Stored items
=== Begin Enclosure ===
(* ===== verification/ClsUpdate.v ===== *)
(** * The classifier: insertion and removal of rules

    [classifier_replace] and [classifier_remove] on states that stand for views:
    the subtable, the partition and the tries change together. *)

From Stdlib Require Import ZArith Lia List Bool Sorted.
From stdpp Require Import base option list_relations list sets gmap sorting.
From S2P Require Import Prelude Bytes Hash Csum Packets Bits Hmap Hindex Flow FlowFacts FlowCompose Miniflow MiniflowFacts MiniflowProps MatchSet MetaFlow Tag Trie TrieFacts Classifier ClsFacts ClsRep ClsLookup ClsTables ClsRules ClsParts.
#[local] Open Scope Z_scope.
#[local] Open Scope res_scope.

#[local] Opaque one_bits for_each_1bit.

Section Update.
Variable target : abi.
Hypothesis Htarget : target = i686 \/ target = x86_64.

Abbreviation nw := (FLOW_U32S target).

(** ** What depends on the rules of a view *)

Lemma md_tags_perm V V' m : V ≡ₚ V' -> md_tags target V m ≡ₚ md_tags target V' m.
Proof. apply concat_map_perm. Qed.

Lemma prefixes_perm i o V V' : V ≡ₚ V' -> prefixes i o V ≡ₚ prefixes i o V'.
Proof. apply concat_map_perm. Qed.

Lemma filter_perm {A} (f : A -> bool) l l' : l ≡ₚ l' -> List.filter f l ≡ₚ List.filter f l'.
Proof.
  induction 1 as [|x l l' _ IH|x y l|l l' l'' _ IH1 _ IH2]; cbn; [done | destruct (f x); [rewrite IH|]; done | | etransitivity; done].
  destruct (f x), (f y); try done. constructor.
Qed.

(** One rule more or less in one view, the same otherwise. *)
Record one_more (e : cls_entry) (V V' : list view) (vw vw' : view) (W : list view) : Prop := {
  om_before : V ≡ₚ vw :: W;
  om_after : V' ≡ₚ vw' :: W;
  om_shape : same_shape vw vw';
  om_entries : entries vw' ≡ₚ e :: entries vw
}.

Lemma md_tags_more e V V' vw vw' W m : one_more e V V' vw vw' W ->
  md_tags target V' m ≡ₚ (if full_md target (v_mask vw) && (md_of target (e_val e) =? m) then [v_tag vw] else []) ++ md_tags target V m.
Proof.
  intros [HV HV' (_ & Em & _ & _ & Et) He]. rewrite (md_tags_perm _ _ m HV), (md_tags_perm _ _ m HV'). unfold md_tags. cbn [map concat].
  rewrite Em, Et. destruct (full_md target (v_mask vw)); [|done]. cbn [andb]. rewrite (filter_perm _ _ _ He). cbn [List.filter].
  destruct (_ =? m); done.
Qed.

Lemma prefixes_more e V V' vw vw' W i o : one_more e V V' vw vw' W ->
  prefixes i o V' ≡ₚ (if decide (plen i vw = 0%nat) then [] else [prefix_of o (plen i vw) (e_val e)]) ++ prefixes i o V.
Proof.
  intros [HV HV' (_ & _ & _ & Ep & _) He]. rewrite (prefixes_perm i o _ _ HV), (prefixes_perm i o _ _ HV'). unfold prefixes. cbn [map concat].
  assert (plen i vw' = plen i vw) as -> by (unfold plen; rewrite Ep; done). destruct (decide _); [done|]. rewrite He. done.
Qed.

Lemma all_entries_more e V V' vw vw' W : one_more e V V' vw vw' W -> all_entries V' ≡ₚ e :: all_entries V.
Proof.
  intros [HV HV' _ He]. rewrite (all_entries_perm _ _ HV), (all_entries_perm _ _ HV'), !all_entries_cons, He. done.
Qed.

Lemma prefixes_length i o V : (length (prefixes i o V) <= length (all_entries V))%nat.
Proof.
  unfold prefixes, all_entries. induction V as [|vw V IH]; cbn; [lia|]. rewrite !length_app.
  destruct (decide _); cbn; [|rewrite length_map]; lia.
Qed.

(** ** Tries *)

Lemma plens_more e V V' vw vw' W mf i : one_more e V V' vw vw' W ->
  Forall (fun vw => plen_ok target mf (v_mask vw) (plen i vw)) V <-> Forall (fun vw => plen_ok target mf (v_mask vw) (plen i vw)) V'.
Proof.
  intros [HV HV' (_ & Em & _ & Ep & _) _]. rewrite HV, HV'. rewrite !Forall_cons.
  assert (plen i vw' = plen i vw) as -> by (unfold plen; rewrite Ep; done). rewrite Em. done.
Qed.

(** The prefix of a rule in its compressed flow. *)
Lemma rule_prefix m v w mf o k p : mm_rep target m v w -> masked w v = v -> words_ok target v -> field_ok target mf o k ->
  plen_ok target mf w p -> p <> 0%nat ->
  (p <= 32 * length (minimatch_get_prefix target m mf))%nat /\ (p <= 32 * k)%nat /\
  vbits (minimatch_get_prefix target m mf) 0 p = prefix_of o p v.
Proof.
  intros Hm Hz Hv Hf Hp Hp0. pose proof Hf as (Ho & _ & Hok & Hk).
  destruct (plen_ok_bits target Htarget (mm_mask m) w mf o k p (proj1 (proj2 Hm)) Hf Hp Hp0) as [Hle Hb].
  destruct (get_prefix_spec target Htarget m v w mf o p Hm Hz (wo_len _ _ Hv) Ho ltac:(lia)) as [H1 H2]; [|done|done].
  assert ((p - 1) / 32 < k)%nat by (apply Nat.Div0.div_lt_upper_bound; lia). lia.
Qed.

Lemma trie_insert_one ct mf o k p r v w : trie_field ct = Some mf -> field_ok target mf o k -> plen_ok target mf w p -> p <> 0%nat ->
  mm_rep target (match_of r) v w -> masked w v = v -> words_ok target v -> trie_wf None (trie_root ct) ->
  Z.of_nat (length (rules (trie_root ct))) + 1 < 2 ^ 32 ->
  exists ct', trie_insert target ct r (Z.of_nat p) = Ok ct' /\ trie_field ct' = Some mf /\ trie_wf None (trie_root ct') /\
    rules (trie_root ct') ≡ₚ prefix_of o p v :: rules (trie_root ct).
Proof.
  intros Hmf Hf Hpv Hp0 Hm Hz Hv Hwf Hsmall. destruct (rule_prefix _ _ _ _ _ _ _ Hm Hz Hv Hf Hpv Hp0) as (Hle & Hk & Hb).
  pose proof Hf as (_ & _ & _ & Hk4). unfold trie_insert, the_field. rewrite Hmf. cbn [rbind]. unfold trie_insert_prefix. change 0 with (Z.of_nat 0).
  destruct (insert_loop_spec _ p Hle ltac:(lia) (trie_root ct) None 0%nat Hwf) as (t' & -> & Hwf' & _ & Hperm); [lia | done | done |].
  cbn [rbind]. eexists. split; [done|]. split; [done|]. split; [done|]. cbn [trie_root]. rewrite Nat.sub_0_r in Hperm. rewrite Hperm, Hb. done.
Qed.

Lemma trie_insert_rep e V V' vw vw' W i ct r : one_more e V V' vw vw' W -> trie_rep target V i ct -> plen i vw <> 0%nat ->
  mm_rep target (match_of r) (e_val e) (v_mask vw) -> masked (v_mask vw) (e_val e) = e_val e -> words_ok target (e_val e) ->
  Z.of_nat (length (all_entries V)) < 2 ^ 31 ->
  exists ct', trie_insert target ct r (Z.of_nat (plen i vw)) = Ok ct' /\ trie_rep target V' i ct'.
Proof.
  intros Hom (mf & o & k & Hmf & Hf & Hp & Hwf & Hr) Hp0 Hm Hz Hv Hsmall.
  assert (plen_ok target mf (v_mask vw) (plen i vw)) as Hpv.
  { rewrite (om_before _ _ _ _ _ _ Hom) in Hp. inversion_clear Hp. done. }
  destruct (trie_insert_one ct mf o k _ r _ _ Hmf Hf Hpv Hp0 Hm Hz Hv Hwf) as (ct' & E & Hmf' & Hwf' & Hr').
  { rewrite Hr. pose proof (prefixes_length i o V). lia. }
  exists ct'. split; [done|]. exists mf, o, k. split; [done|]. split; [done|]. split; [apply (plens_more _ _ _ _ _ _ _ _ Hom); done|].
  split; [done|]. rewrite Hr', Hr, (prefixes_more _ _ _ _ _ _ i o Hom), decide_False by done. done.
Qed.

Lemma trie_rep_skip e V V' vw vw' W i ct : one_more e V V' vw vw' W -> plen i vw = 0%nat ->
  trie_rep target V i ct <-> trie_rep target V' i ct.
Proof.
  intros Hom Hp0. assert (forall o, prefixes i o V' ≡ₚ prefixes i o V) as Heq.
  { intros o. rewrite (prefixes_more _ _ _ _ _ _ i o Hom), decide_True by done. done. }
  split; intros (mf & o & k & Hmf & Hf & Hp & Hwf & Hr); exists mf, o, k; (split; [done|]; split; [done|]; split; [apply (plens_more _ _ _ _ _ _ _ _ Hom); done|]);
    (split; [done|]); rewrite Hr, Heq; done.
Qed.

(** Taking the prefix of a rule out again; the array of the loop has room for
    prefixes of at most 127 bits. *)
Lemma trie_remove_rep e V V' vw vw' W i ct r : one_more e V V' vw vw' W -> trie_rep target V' i ct -> plen i vw <> 0%nat ->
  mm_rep target (match_of r) (e_val e) (v_mask vw) -> masked (v_mask vw) (e_val e) = e_val e -> words_ok target (e_val e) ->
  (plen i vw < 128)%nat ->
  exists ct', trie_remove target ct r (Z.of_nat (plen i vw)) = Ok ct' /\ trie_rep target V i ct'.
Proof.
  intros Hom (mf & o & k & Hmf & Hf & Hp & Hwf & Hr) Hp0 Hm Hz Hv H128. apply (plens_more _ _ _ _ _ _ _ _ Hom) in Hp.
  assert (plen_ok target mf (v_mask vw) (plen i vw)) as Hpv.
  { rewrite (om_before _ _ _ _ _ _ Hom) in Hp. inversion_clear Hp. done. }
  destruct (rule_prefix _ _ _ _ _ _ _ Hm Hz Hv Hf Hpv Hp0) as (Hle & Hk & Hb).
  unfold trie_remove, the_field. rewrite Hmf. cbn [rbind]. unfold trie_remove_prefix. change 0 with (Z.of_nat 0).
  pose proof (remove_loop_spec _ (plen i vw) Hle ltac:(lia) (trie_root ct) None 0%nat 0%nat 1%nat Hwf) as H. rewrite Nat.sub_0_r in H.
  specialize (H ltac:(lia) ltac:(unfold MAX_EDGES; lia) ltac:(lia)). rewrite Hb in H.
  assert (rules (trie_root ct) ≡ₚ prefix_of o (plen i vw) (e_val e) :: prefixes i o V) as Hr'.
  { rewrite Hr, (prefixes_more _ _ _ _ _ _ i o Hom), decide_False by done. done. }
  destruct (remove_loop _ _ _ _ _) as [[[t' again]|]|]; cbn [removed rbind] in *; [| |done].
  - destruct H as (Hwf' & Hperm & _). eexists. split; [done|]. exists mf, o, k. split; [done|]. split; [done|]. split; [done|]. split; [done|].
    cbn [trie_root]. rewrite Hr' in Hperm. apply Permutation_cons_inv in Hperm. done.
  - destruct H. rewrite Hr'. left.
Qed.

(** The loop over the tries of the classifier. *)
Lemma on_tries_spec op r (T T' : nat -> cls_trie -> Prop) vw : (forall i ct, T i ct -> plen i vw <> 0%nat ->
    exists ct', op ct r (Z.of_nat (plen i vw)) = Ok ct' /\ T' i ct') ->
  (forall i ct, T i ct -> plen i vw = 0%nat -> T' i ct) ->
  forall n l ps j, (n <= length l)%nat -> (n <= length ps)%nat -> (forall i ct, (i < n)%nat -> l !! i = Some ct -> T (j + i)%nat ct) ->
  (forall i p, ps !! i = Some p -> p = plen (j + i) vw) ->
  exists l', on_tries op r n l (Z.of_nat <$> ps) = Ok l' /\ length l' = length l /\
    forall i ct, (i < n)%nat -> l' !! i = Some ct -> T' (j + i)%nat ct.
Proof.
  intros Hop Hskip. induction n as [|n IH]; intros l ps j Hl Hps Hr Hp; cbn [on_tries].
  { exists l. destruct l; (split; [done|]; split; [done|]; lia). }
  destruct l as [|ct l]; [cbn in Hl; lia|]. destruct ps as [|p ps]; [cbn in Hps; lia|]. cbn [fmap list_fmap on_tries length] in *.
  assert (p = plen j vw) as -> by (rewrite <- (Nat.add_0_r j); apply Hp; done).
  assert (T j ct) as Hct by (rewrite <- (Nat.add_0_r j); apply Hr; [lia | done]).
  assert (exists ct', (if negb (Z.of_nat (plen j vw) =? 0) then op ct r (Z.of_nat (plen j vw)) else Ok ct) = Ok ct' /\ T' j ct') as (ct' & -> & Hct').
  { destruct (Z.eqb_spec (Z.of_nat (plen j vw)) 0) as [E|E]; cbn [negb].
    - exists ct. split; [done|]. apply Hskip; [done | lia].
    - apply Hop; [done | lia]. }
  cbn [rbind]. destruct (IH l ps (S j) ltac:(lia) ltac:(lia)) as (l' & -> & Hlen & Hl').
  - intros i ct0 Hi Hct0. rewrite Nat.add_succ_comm. apply Hr; [lia | done].
  - intros i p Hi. rewrite Nat.add_succ_comm. apply Hp. done.
  - cbn [rbind]. exists (ct' :: l'). split; [done|]. split; [cbn; lia|]. intros [|i] ct0 Hi Hct0; cbn in Hct0.
    + injection Hct0 as <-. rewrite Nat.add_0_r. done.
    + rewrite Nat.add_succ_r. apply (Hl' i); [lia | done].
Qed.

(** The fields of the tries stay. *)
Definition same_fields (c c' : classifier) : Prop := n_tries c' = n_tries c /\ trie_field <$> tries c' = trie_field <$> tries c.
(* ===== verification/ClsProps.v ===== *)
(** * The classifier: properties

    In every classifier that its operations make, a lookup finds the best rule
    of the table and leaves wildcards that decide it, insertion and removal change
    the table by one rule, and the tries are there for speed only. *)

From Stdlib Require Import ZArith Lia List Bool Sorted.
From stdpp Require Import base option list_relations list sets gmap sorting.
From S2P Require Import Prelude Bytes Hash Csum Packets Bits Hmap Hindex Flow FlowFacts FlowCompose Miniflow MiniflowFacts MiniflowProps MatchSet MetaFlow Tag Trie TrieFacts Classifier ClsFacts ClsRep ClsLookup ClsTables ClsRules ClsParts ClsUpdate ClsRemove ClsInit ClsHistory.
#[local] Open Scope Z_scope.
#[local] Open Scope res_scope.

(** ** Helpers *)

Lemma stands_count target c T : stands target c T -> classifier_count c = Z.of_nat (length T).
Proof.
  intros (V & P & HC & HT). unfold classifier_count. rewrite (cr_n_rules _ _ _ _ HC), <- table_length, HT. done.
Qed.

Lemma stands_empty target c T : stands target c T -> classifier_is_empty c = bool_decide (T = []).
Proof.
  intros H. apply stands_count in H. unfold classifier_is_empty, classifier_count in *. rewrite H.
  destruct T; [done|]. rewrite bool_decide_eq_false_2 by done. apply Z.eqb_neq. cbn. lia.
Qed.

(** The prefixes for the tries are not in the answer. *)
Lemma similar_best V V' x : Forall2 similar V V' -> forall b, best_from b V' x = best_from b V x.
Proof. induction 1 as [|v v' V V' (ps & ->) H IH]; intros b; [done|]. cbn [best_from]. apply IH. Qed.

(** ** A sample: two networks, a metadata and a rule for everything *)

Definition sample_dst : cls_rule := Mk_rule (raw_minimatch x86_64) 0 None 0 [].
Definition sample_match (k : nat) : smatch :=
  match k with
  | 1%nat | 5%nat => match_set_dl_type (htons 0x800) (match_set_nw_dst_masked (htonl 0x0a000000) (htonl 0xff000000) match_init_catchall)
  | 2%nat => match_set_dl_type (htons 0x800) (match_set_nw_dst_masked (htonl 0x0a010000) (htonl 0xffff0000) match_init_catchall)
  | 3%nat => match_set_metadata 7 (match_set_dl_type (htons 0x800) match_init_catchall)
  | _ => match_init_catchall
  end.
Definition sample_prio (k : nat) : Z := nth k [0; 10; 5; 20; 0; 10] 0.
Definition sample_rule (k : nat) : frule :=
  Mk_frule k (sample_prio k) (flow_u32 x86_64 (m_flow (sample_match k))) (flow_u32 x86_64 (m_wc (sample_match k))).
Definition sample_init (k : nat) : Res cls_rule :=
  cls_rule_init x86_64 sample_dst (Mk_match (f_val (sample_rule k)) (f_mask (sample_rule k))) (sample_prio k).
Definition sample_store : gmap nat cls_rule :=
  list_to_map (map (fun k => (k, match sample_init k with Ok r => r | Fault _ => sample_dst end)) [1; 2; 3; 4; 5]%nat).
Definition sample_segments : option (list nat) := Some [24; 28; 49; 255]%nat.

(** The classifier after its creation, with tries, and after each rule. *)
Definition sample_start : classifier :=
  match classifier_init x86_64 (option_map (map Z.of_nat) sample_segments) sample_store with
  | Ok c => c
  | Fault _ => Mk_classifier 0 [] hmap_init [] hmap_init [] 0 ∅ ∅ ∅
  end.
Fixpoint sample (n : nat) : classifier :=
  match n with
  | O => match classifier_set_prefix_fields x86_64 sample_start [MFF_IPV4_DST; MFF_IPV4_SRC] with Ok c => c | Fault _ => sample_start end
  | S k => match classifier_replace x86_64 (sample k) (100 + n) (200 + n) n with Ok (c, _) => c | Fault _ => sample k end
  end.
Fixpoint sample_table (n : nat) : list frule :=
  match n with O => [] | S k => t_replace (sample_rule n) (sample_table k) end.
Definition sample_packet : flow := set_nw_dst (htonl 0x0a010203) (set_dl_type (htons 0x800) flow_zero).

Lemma words_check l : length l = FLOW_U32S x86_64 -> forallb (fun x => (0 <=? x) && (x <? 2 ^ 32)) l = true -> words_ok x86_64 l.
Proof.
  intros Hl H. split; [done|]. apply Forall_forall. intros x Hx. rewrite forallb_forall in H. apply list_elem_of_In in Hx. specialize (H x Hx).
  unfold in_u32. lia.
Qed.

Lemma sample_stored k : k ∈ [1; 2; 3; 4; 5]%nat -> forall R, R !! k = sample_store !! k -> rule_stored x86_64 R (sample_rule k).
Proof.
  intros Hk R HR. assert (exists r, sample_init k = Ok r /\ sample_store !! k = Some r) as (r & Er & Hr).
  { rewrite !elem_of_cons in Hk. destruct Hk as [->|[->|[->|[->|[->|Hk]]]]]; [..|inversion Hk]; eexists; (split; [vm_compute; reflexivity | vm_compute; reflexivity]). }
  apply (rule_init_stored x86_64 (or_intror eq_refl) R sample_dst _ _ _ k r); try done; [.. | rewrite HR; done];
    rewrite !elem_of_cons in Hk; destruct Hk as [->|[->|[->|[->|[->|Hk]]]]]; try (inversion Hk; fail);
    first [apply words_check; vm_compute; reflexivity | vm_compute; reflexivity | unfold in_u32, sample_prio; cbn; lia].
Qed.

Lemma sample_packet_typed : flow_typed sample_packet.
Proof.
  unfold sample_packet. apply typed_nw_dst; [apply typed_dl_type|]; [|vm_compute; intuition congruence..].
  assert (flow_typed flow_zero) as H.
  { split; try apply bytes_n_zeros; try (cbn; unfold in_u64, in_u32, in_u16, in_u8; lia); [split; cbn; unfold in_u64, in_u32, in_u16, in_u8; lia|].
    split; [|done]. repeat constructor; done. }
  exact H.
Qed.

Lemma sample_step n : (n < 5)%nat -> exists old, classifier_replace x86_64 (sample n) (100 + S n) (200 + S n) (S n) = Ok (sample (S n), old).
Proof.
  intros Hn. destruct n as [|[|[|[|[|n]]]]]; [.. | lia]; eexists; vm_compute; reflexivity.
Qed.

Lemma sample_built n : (n <= 5)%nat -> cls_built x86_64 (sample n) (sample_table n).
Proof.
  assert (cls_built x86_64 (sample 0) []) as H0.
  { apply (built_prefix x86_64 sample_start [] [MFF_IPV4_DST; MFF_IPV4_SRC]); [|vm_compute; reflexivity].
    apply (built_init x86_64 sample_segments sample_store); [|vm_compute; reflexivity].
    repeat (constructor; [|repeat constructor; lia]). constructor. }
  induction n as [|n IH]; intros Hn; [exact H0|]. destruct (sample_step n) as (old & E); [lia|].
  apply (built_replace x86_64 (sample n) (sample_table n) (100 + S n) (200 + S n) (sample_rule (S n)) _ old); [apply IH; lia | | | | | | exact E].
  - apply sample_stored; [apply list_elem_of_In; cbn; lia|]. destruct n as [|[|[|[|[|n]]]]]; [.. | lia]; vm_compute; reflexivity.
  - apply (bool_decide_unpack _). destruct n as [|[|[|[|[|n]]]]]; [.. | lia]; vm_compute; exact I.
  - destruct n as [|[|[|[|[|n]]]]]; [.. | lia]; vm_compute; reflexivity.
  - destruct n as [|[|[|[|[|n]]]]]; [.. | lia]; vm_compute; reflexivity.
  - destruct n as [|[|[|[|[|n]]]]]; [.. | lia]; vm_compute; reflexivity.
Qed.

(** ** Lookup *)

(** C20. In every classifier made by initialization, insertions, replacements,
    removals and changes of the prefix fields, [classifier_lookup] does not fault
    and returns a rule that matches the flow and has the highest priority of those
    that do; it returns none only when no rule of the table matches. Stages,
    partitions, tries and the order of the subtables only cut the search short. *)
Theorem classifier_lookup_best target c T f wc : target = i686 \/ target = x86_64 -> cls_built target c T -> flow_typed f -> wc_opt_ok target wc ->
  exists a wc', classifier_lookup target c f wc = Ok (a, wc') /\ answers T (flow_u32 target f) a.
Proof.
  intros Ht Hb Hf Hwc. destruct (stands_lookup target Ht c T f wc (built_stands target Ht c T Hb) Hf Hwc) as (a & wc' & E & H & _).
  exists a, wc'. done.
Qed.

Lemma classifier_lookup_best_witness : exists wc',
  classifier_lookup x86_64 (sample 5) sample_packet (Some (flow_wildcards_init_catchall x86_64)) = Ok (Some 5%nat, wc') /\
  answers (sample_table 5) (flow_u32 x86_64 sample_packet) (Some 5%nat).
Proof.
  destruct (classifier_lookup_best x86_64 (sample 5) (sample_table 5) sample_packet (Some (flow_wildcards_init_catchall x86_64)))
    as (a & wc' & E & H); [right; reflexivity | apply sample_built; lia | apply sample_packet_typed | apply words_check; vm_compute; reflexivity |].
  assert (a = Some 5%nat) as ->.
  { assert (option_map fst (match classifier_lookup x86_64 (sample 5) sample_packet (Some (flow_wildcards_init_catchall x86_64)) with
      Ok r => Some r | Fault _ => None end) = Some (Some 5%nat)) as E2 by (vm_compute; reflexivity). rewrite E in E2. cbn in E2. congruence. }
  exists wc'. split; assumption.
Defined.

(** C21. The wildcards that a lookup leaves justify a cached answer: they keep the
    bits that were there before, and every flow with the same metadata that agrees
    with the packet's on the bits they name has the same answer from the same
    classifier. *)
Theorem classifier_wildcards_decide target c T f w : target = i686 \/ target = x86_64 -> cls_built target c T -> flow_typed f -> words_ok target w ->
  exists a w', classifier_lookup target c f (Some w) = Ok (a, Some w') /\ words_ok target w' /\ covers w' w /\
    forall g, flow_typed g -> metadata g = metadata f -> agree_on w' (flow_u32 target f) (flow_u32 target g) ->
      classifier_lookup target c g None = Ok (a, None).
Proof.
  intros Ht Hb Hf Hw. destruct (stands_lookup target Ht c T f (Some w) (built_stands target Ht c T Hb) Hf Hw) as (a & [w'|] & E & _ & H); [|done].
  exists a, w'. split; [done | exact H].
Qed.

Lemma classifier_wildcards_decide_witness : exists a w',
  classifier_lookup x86_64 (sample 5) sample_packet (Some (flow_wildcards_init_catchall x86_64)) = Ok (a, Some w') /\
  (agree_on w' (flow_u32 x86_64 sample_packet) (flow_u32 x86_64 (set_tp_src 80 sample_packet)) ->
    classifier_lookup x86_64 (sample 5) (set_tp_src 80 sample_packet) None = Ok (a, None)).
Proof.
  destruct (classifier_wildcards_decide x86_64 (sample 5) (sample_table 5) sample_packet (flow_wildcards_init_catchall x86_64))
    as (a & w' & E & _ & _ & H); [right; reflexivity | apply sample_built; lia | apply sample_packet_typed | apply words_check; vm_compute; reflexivity |].
  exists a, w'. split; [exact E|]. apply H; [|reflexivity]. apply typed_tp_src; [apply sample_packet_typed | unfold in_u16; lia].
Defined.

(** What the wildcards leave out: the metadata of the flow selects the partition,
    and with it the subtables that are searched, but is not added to them.  A flow
    that differs in its metadata alone agrees on all they name and has another
    rule. *)
Lemma wildcards_omit_metadata : exists w',
  classifier_lookup x86_64 (sample 5) sample_packet (Some (flow_wildcards_init_catchall x86_64)) = Ok (Some 5%nat, Some w') /\
  flow_equal_except (flow_u32 x86_64 sample_packet) (flow_u32 x86_64 (set_metadata 7 sample_packet)) w' = true /\
  exists wc, classifier_lookup x86_64 (sample 5) (set_metadata 7 sample_packet) None = Ok (Some 3%nat, wc).
Proof.
  eexists. split; [vm_compute; reflexivity|]. split; [vm_compute; reflexivity|]. eexists. vm_compute. reflexivity.
Qed.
=== End Enclosure ===
Your answer should consist of the lines from the line with "Lemma classifier_lookup_best_witness : exists" to the line with "assert (a = Some 5%nat) as ->." above, repeated exactly, both ends included.

Lemma classifier_lookup_best_witness : exists wc',
  classifier_lookup x86_64 (sample 5) sample_packet (Some (flow_wildcards_init_catchall x86_64)) = Ok (Some 5%nat, wc') /\
  answers (sample_table 5) (flow_u32 x86_64 sample_packet) (Some 5%nat).
Proof.
  destruct (classifier_lookup_best x86_64 (sample 5) (sample_table 5) sample_packet (Some (flow_wildcards_init_catchall x86_64)))
    as (a & wc' & E & H); [right; reflexivity | apply sample_built; lia | apply sample_packet_typed | apply words_check; vm_compute; reflexivity |].
  assert (a = Some 5%nat) as ->.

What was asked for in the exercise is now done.